----- RAW DATA
(** [from_bitmap] never fails and its present offsets are the set bits. *)
Lemma from_bitmap_ok b : Bitmap.wf b -> Bitmap.len b <= U32_MAX ->
  exists h, from_bitmap b = Ok h /\ wf h /\ span h = Bitmap.len b /\
    present h = List.filter (Bitmap.bitat (Bitmap.data b)) (range_list (0 ..< Bitmap.len b)).
Proof.
  intros Hwf Hmax. destruct Hwf as [Hlen Hby Hd _]. unfold from_bitmap, Bitmap.bytes.
  set (n := Bitmap.len b) in *. set (bits := Bitmap.bitat (Bitmap.data b)).
  rewrite (scan_bytes_range (Bitmap.data b) n _ 0) by (done || lia). change (8 * Z.of_nat 0) with 0.
  destruct (scan_all bits n ltac:(lia)) as [rs [Hs He Hok Ho Hop Hb]]. fold bits. unwrap.
  set (s := scan_range bits (mkScan [] [] None) 0 n) in *.
  set (s' := match open_run s with Some st => _ | None => _ end).
  assert (Hfin : exists rs', sc_starts s' = map fst rs' /\ sc_ends s' = map snd rs' /\ runs_ok 0 n rs' /\
            forall i, 0 <= i < n -> bits i = false <-> in_runs rs' i).
  { unfold s'. destruct (open_run s) as [st|] eqn:Eo.
    - exists (rs ++ [(st, n)]). simpl. rewrite Hs, He, !map_app. do 2 (split; [done|]).
      split; [apply runs_ok_snoc; (done || lia)|]. intros i Hi. rewrite Hb, in_runs_snoc by done.
      split; [intros [?|(x & [= <-] & ?)]; [tauto|right; lia]|]. intros [?|?]; [tauto|]. right. exists st. split; [done|lia].
    - exists rs. do 3 (split; [done|]). intros i Hi. rewrite Hb by done.
      split; [intros [?|(? & ? & ?)]; [done|done]|tauto]. }
  destruct Hfin as (rs' & -> & -> & Hok' & Hb').
  destruct (try_new_ok n rs') as (h & -> & Hr & Hsp); [uok; lia|done|]. exists h. split; [done|].
  split; [by exists rs'|]. split; [done|]. apply ssorted_ext.
  - apply present_ssorted. by exists rs'.
  - apply ssorted_filter, ssorted_range_list.
  - intros i. rewrite (present_elem _ _ _ Hr), elem_of_filterb, elem_of_range_list, Hsp. simpl.
    destruct (decide (0 <= i < n)) as [Hi|]; [|tauto]. rewrite <- (Hb' i Hi), not_false_iff_true. done.
Qed.

(** ** Properties *)

(** On a well-formed value every query agrees with the list of present
    offsets: the length, the position of an offset (none for a hole or beyond
    the span), the offset at a position, the ranges between the runs, and the
    batch expansion of a range of positions; [position] and [offset_at] are
    inverse to each other. *)
Theorem hole_runs_queries h : wf h ->
  present_len h = Ok (zlen (present h)) /\
  (forall o, 0 <= o -> position h o = Ok (index_of o (present h))) /\
  (forall p, 0 <= p -> offset_at h p = Ok (get_opt (present h) p)) /\
  (forall o p, 0 <= o -> 0 <= p -> position h o = Ok (Some p) <-> offset_at h p = Ok (Some o)) /\
  (exists rs, present_ranges h = Ok rs /\ flat_map range_list rs = present h) /\
  (forall base r values, 0 <= base -> base + span h <= U64_MAX -> 0 <= start r ->
     extend_values h base r values =
       Ok (values ++ map (Z.add base) (zsub (present h) (start r) (Z.min (end_ r) (zlen (present h)))))).
Proof.
  intros Hwf. split; [by apply present_len_ok|]. split; [intros; by apply hr_position_ok|].
  split; [intros; by apply offset_at_ok|]. split.
  - intros o p Ho Hp. rewrite hr_position_ok, offset_at_ok by done.
    pose proof (index_of_Some o (present h) p (ssorted_NoDup _ (present_ssorted h Hwf))) as H.
    split; intros [= E]; f_equal; by apply H.
  - split; [destruct (present_ranges_ok h Hwf) as (rs & ? & ? & _); eauto|].
    intros. by apply extend_values_ok.
Qed.

Lemma hole_runs_queries_witness : exists h, try_new 20 [3; 8] [7; 15] = Ok h /\
  position h 7 = Ok (Some 3) /\ offset_at h 3 = Ok (Some 7).
Proof.
  destruct (try_new_ok 20 [(3, 7); (8, 15)]) as (h & E & Hr & _); [uok; lia|simpl; lia|].
  exists h. split; [exact E|]. destruct (hole_runs_queries h) as (_ & H1 & _ & H2 & _); [by eexists|].
  assert (P : position h 7 = Ok (Some 3)) by (rewrite H1 by lia; vm_compute in E; injection E as <-; vm_compute; done).
  split; [done|]. by apply H2; [lia..|].
Defined.

(** [try_new] accepts exactly the run bounds that are non-empty, in order,
    disjoint, non-adjacent and within the span; what it builds misses exactly
    the offsets of those runs. *)
Theorem hole_runs_try_new sp sts ends : u32_ok sp -> Forall u32_ok sts ->
  (zlen sts = zlen ends /\ runs_ok 0 sp (zip sts ends) <-> exists h, try_new sp sts ends = Ok h) /\
  (forall h, try_new sp sts ends = Ok h -> wf h /\ span h = sp /\
     forall o, o ∈ present h <-> 0 <= o < sp /\ ~ in_runs (zip sts ends) o).
Proof.
  intros Hs Hu. split; [split|].
  - intros [Hl Hok]. destruct (try_new_ok sp _ Hs Hok) as (h & E & _). unfold zlen in Hl.
    rewrite fst_zip, snd_zip in E by lia. eauto.
  - intros [h Hh]. by apply try_new_inv in Hh.
  - intros h Hh. destruct (try_new_spec _ _ _ _ Hs Hu Hh) as [Hr Hsp]. split; [by eexists|]. split; [done|].
    intros o. rewrite (present_elem _ _ _ Hr), Hsp. done.
Qed.

Lemma hole_runs_try_new_witness : exists h, try_new 20 [3; 8] [7; 15] = Ok h /\ 4 ∉ present h.
Proof.
  destruct (hole_runs_try_new 20 [3; 8] [7; 15]) as [[H1 _] H2]; [uok; lia|repeat constructor; uok; lia|].
  destruct H1 as [h Hh]; [split; [done|simpl; lia]|]. exists h. split; [done|].
  destruct (H2 h Hh) as (_ & _ & H3). rewrite H3. intros [_ Hn]. apply Hn. exists 3, 7. split; [by left|lia].
Defined.

(** The byte-wise extraction of runs from a bitmap never fails and yields
    the maximal runs of its clear bits: the present offsets are exactly the
    set bits. *)
Theorem hole_runs_from_bitmap b : Bitmap.wf b -> Bitmap.len b <= U32_MAX ->
  exists h, from_bitmap b = Ok h /\ wf h /\ span h = Bitmap.len b /\
    present h = List.filter (Bitmap.bitat (Bitmap.data b)) (range_list (0 ..< Bitmap.len b)).
Proof. apply from_bitmap_ok. Qed.

Lemma hole_runs_from_bitmap_witness : exists b h, Bitmap.new_full 20 = Ok b /\ from_bitmap b = Ok h /\
  zlen (present h) = 20.
Proof.
  destruct Bitmap.new_full_20 as (b & E & Hwf & Hl).
  destruct (hole_runs_from_bitmap b Hwf) as (h & Eh & _ & _ & Hp); [lia|].
  exists b, h. do 2 (split; [done|]). rewrite Hp. vm_compute in E. injection E as <-. vm_compute. done.
Defined.
(* ===== verification/Segment.v ===== *)
(** * Row-id segments: representation and queries

    [lance-table/src/rowids/segment.rs]: a sequence of [u64] row ids in one of
    six encodings.  The specification of a segment is the list [elems] of its
    values; this file models the readers ([iter], [len], [range], [position],
    [get], [contains] and the resumable bitmap scan behind [get]) and proves
    that each of them is the list operation on [elems]. *)

From Stdlib Require Import ZArith Lia.
From stdpp Require Import base option list numbers sorting sets gmap.
From S2P Require Import Prelude Lists Bits Bitmap EncodedArray HoleRuns.

(** ** Model *)

Inductive U64Segment :=
| Range_ (range : Range)
| RangeWithHoles (range : Range) (holes : EncodedU64Array)
| RangeWithBitmap (range : Range) (bitmap : Bitmap)
| Ranges (range : Range) (runs : HoleRuns)
| SortedArray (array : EncodedU64Array)
| Array (array : EncodedU64Array).

#[global] Instance U64Segment_eq_dec : EqDecision U64Segment.
Proof. solve_decision. Defined.

Definition is_err {A B} (r : A + B) : bool := match r with inl _ => false | inr _ => true end.
Definition is_ok {A B} (r : A + B) : bool := negb (is_err r).
Definition ok {A B} (r : A + B) : option A := match r with inl a => Some a | inr _ => None end.

Definition iter (s : U64Segment) : res (list Z) :=
  match s with
  | Range_ range => Ok (range_list range)
  | RangeWithHoles range holes =>
      Ok (List.filter (fun val => is_err (EncodedArray.binary_search holes val)) (range_list range))
  | RangeWithBitmap range bitmap =>
      filter_res (fun val => Bitmap.get bitmap (val -w start range)) (range_list range)
  | Ranges range runs =>
      rs ← HoleRuns.present_ranges runs;
      Ok (flat_map (fun offsets => range_list (start range +w start offsets ..< start range +w end_ offsets)) rs)
  | SortedArray array | Array array => Ok (EncodedArray.iter array)
  end.
Lemma with_new_high_ok s v : wf s -> slots s -> u64_ok v -> high_fits s v ->
  match range s with Some (_, hi) => hi < v | None => True end ->
  exists s', with_new_high s v = Ok s' /\ wf s' /\ elems s' = elems s ++ [v].
Proof.
  intros Hwf Hsl Hv (Hmax & Hlen & Hspan) Hhi. unfold with_new_high.
  assert ((match range s with Some (_, hi) => v <=? hi | None => false end) = false) as ->.
  { destruct (range s) as [[lo hi]|]; [apply Z.leb_gt; lia|done]. }
  assert (Hend : forall r, (range s = if negb (range_is_empty r) then Some (start r, end_ r -w 1) else None) -> start r < end_ r ->
    range_ok r -> end_ r <= v /\ v + 1 - start r <= VEC64_MAX).
  { intros r Er Hr (? & ? & ?). rewrite Er in *. unfold range_is_empty in *. rewrite (proj2 (Z.ltb_lt _ _)) in * by done.
    simpl in *. unwrap_in Hhi. lia. }
  uok. destruct s as [r|r h|r b|r rs|a|a]; simpl in Hsl.
  - pose proof Hwf as (? & ? & ?). destruct (Z.eqb_spec (start r) (end_ r)) as [E|E].
    { unwrap. eexists. split; [done|]. split; [unfold wf, range_ok; simpl; lia|]. destruct r as [a b]. simpl in *.
      rewrite range_list_cons, !range_list_nil by lia. done. }
    destruct (Hend r eq_refl) as [He Hc]; [lia|done|]. unwrap. destruct r as [a b]. simpl in *.
    destruct (Z.eqb_spec v b) as [->|]; (eexists; split; [done|]).
    + split; [unfold wf, range_ok; simpl; lia|]. simpl. rewrite range_list_snoc by lia. done.
    + change (range_list (b ..< v)) with (EncodedArray.elems (U64 []) ++ range_list (b ..< v)). split.
      * assert (Hnil : EncodedArray.wf (U64 [])) by (split; [apply Forall_nil; done|unfold zlen; simpl; lia]).
        apply holes_extend_wf; [done|apply SSorted_nil|apply Forall_nil; done|lia..|unfold zlen; simpl; lia].
      * etransitivity; [apply (holes_extend [] a b v); [by apply Forall_nil|lia]|]. simpl. f_equal.
        apply filter_all, Forall_forall. intros x _. apply not_in_true. by intros ?%elem_of_nil.
  - pose proof Hwf as ((? & ? & ?) & Hh & Hs & Hf). destruct (Hend r eq_refl) as [He Hc]; [done..|]. unwrap.
    pose proof (zlen_holes r h Hwf) as Hz. pose proof (zlen_nonneg (elems (RangeWithHoles r h))). destruct r as [a b]. simpl start in *. simpl end_ in *.
    destruct (Z.eqb_spec v b) as [->|]; (eexists; split; [done|]).
    + pose proof (holes_extend (EncodedArray.elems h) a b b Hf) as Hx. rewrite range_list_nil, app_nil_r in Hx by lia.
      split; [|apply Hx; lia]. split; [unfold range_ok; simpl; lia|]. do 2 (split; [done|]).
      eapply Forall_impl; [exact Hf|]. simpl. lia.
    + rewrite EncodedArray.iter_elems by done. split; [apply holes_extend_wf; done || lia|]. by apply holes_extend.
  - destruct (Hend r eq_refl) as [He Hc]; [done|apply Hwf|]. pose proof Hwf as ((? & ? & ?) & _). unwrap.
    destruct (bitmap_extend_ok r b v Hwf) as (b' & -> & ? & ?); [lia|done|]. mon. eauto.
  - rewrite seg_iter_ok by done. mon. apply from_slice_ok.
    + apply Forall_app. split; [by apply seg_elems_u64|]. constructor; [uok; lia|done].
    + rewrite zlen_app. change (zlen [v]) with 1. lia.
    + pose proof (range_bounds _ Hwf) as Hb. apply ssorted_NoDup, ssorted_app. split; [by apply elems_ssorted|].
      split; [repeat constructor|]. intros x y Hx Hy%list_elem_of_singleton. subst y.
      destruct (range (Ranges r rs)) as [[lo hi]|]; [|rewrite Hb in Hx; by apply elem_of_nil in Hx].
      destruct Hb as [Hb _]. rewrite Forall_forall in Hb. specialize (Hb x Hx). lia.
  - pose proof (range_bounds _ Hwf) as Hb. destruct Hwf as [Ha Hs]. destruct (push_array_ok a v Ha) as [Hw He]; [done|simpl in Hlen; lia|].
    eexists. split; [done|]. split; [|done]. split; [done|]. rewrite He. apply ssorted_app. split; [done|].
    split; [repeat constructor|]. intros x y Hx Hy%list_elem_of_singleton. subst y.
    destruct (range (SortedArray a)) as [[lo hi]|]; [|simpl in Hb; rewrite Hb in Hx; by apply elem_of_nil in Hx].
    destruct Hb as [Hb _]. rewrite Forall_forall in Hb. specialize (Hb x Hx). lia.
  - destruct (push_array_ok a v Hwf) as [Hw He]; [done|simpl in Hlen; lia|]. eexists. split; [done|]. by split.
Qed.

Lemma with_new_high_err s v lo hi : range s = Some (lo, hi) -> v <= hi -> with_new_high s v = Err InvalidInput.
Proof. intros Hr Hv. unfold with_new_high. by rewrite Hr, (proj2 (Z.leb_le v hi)). Qed.

(** ** Masking positions *)

(** The values whose index is not masked. *)
Definition unmasked (positions l : list Z) : list Z :=
  map snd (List.filter (fun p => not_in positions (fst p)) (enumerate l)).

Lemma map_fst_enumerate {A} (l : list A) : map fst (enumerate l) = seqZ 0 (zlen l).
Proof. unfold enumerate. apply fst_zip. rewrite length_seqZ. unfold zlen. lia. Qed.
----------
Reproduce the records above exactly, from the first line through the line containing "- apply ssorted_filter, ssorted_range_list.", and output nothing else.

(** [from_bitmap] never fails and its present offsets are the set bits. *)
Lemma from_bitmap_ok b : Bitmap.wf b -> Bitmap.len b <= U32_MAX ->
  exists h, from_bitmap b = Ok h /\ wf h /\ span h = Bitmap.len b /\
    present h = List.filter (Bitmap.bitat (Bitmap.data b)) (range_list (0 ..< Bitmap.len b)).
Proof.
  intros Hwf Hmax. destruct Hwf as [Hlen Hby Hd _]. unfold from_bitmap, Bitmap.bytes.
  set (n := Bitmap.len b) in *. set (bits := Bitmap.bitat (Bitmap.data b)).
  rewrite (scan_bytes_range (Bitmap.data b) n _ 0) by (done || lia). change (8 * Z.of_nat 0) with 0.
  destruct (scan_all bits n ltac:(lia)) as [rs [Hs He Hok Ho Hop Hb]]. fold bits. unwrap.
  set (s := scan_range bits (mkScan [] [] None) 0 n) in *.
  set (s' := match open_run s with Some st => _ | None => _ end).
  assert (Hfin : exists rs', sc_starts s' = map fst rs' /\ sc_ends s' = map snd rs' /\ runs_ok 0 n rs' /\
            forall i, 0 <= i < n -> bits i = false <-> in_runs rs' i).
  { unfold s'. destruct (open_run s) as [st|] eqn:Eo.
    - exists (rs ++ [(st, n)]). simpl. rewrite Hs, He, !map_app. do 2 (split; [done|]).
      split; [apply runs_ok_snoc; (done || lia)|]. intros i Hi. rewrite Hb, in_runs_snoc by done.
      split; [intros [?|(x & [= <-] & ?)]; [tauto|right; lia]|]. intros [?|?]; [tauto|]. right. exists st. split; [done|lia].
    - exists rs. do 3 (split; [done|]). intros i Hi. rewrite Hb by done.
      split; [intros [?|(? & ? & ?)]; [done|done]|tauto]. }
  destruct Hfin as (rs' & -> & -> & Hok' & Hb').
  destruct (try_new_ok n rs') as (h & -> & Hr & Hsp); [uok; lia|done|]. exists h. split; [done|].
  split; [by exists rs'|]. split; [done|]. apply ssorted_ext.
  - apply present_ssorted. by exists rs'.
  - apply ssorted_filter, ssorted_range_list.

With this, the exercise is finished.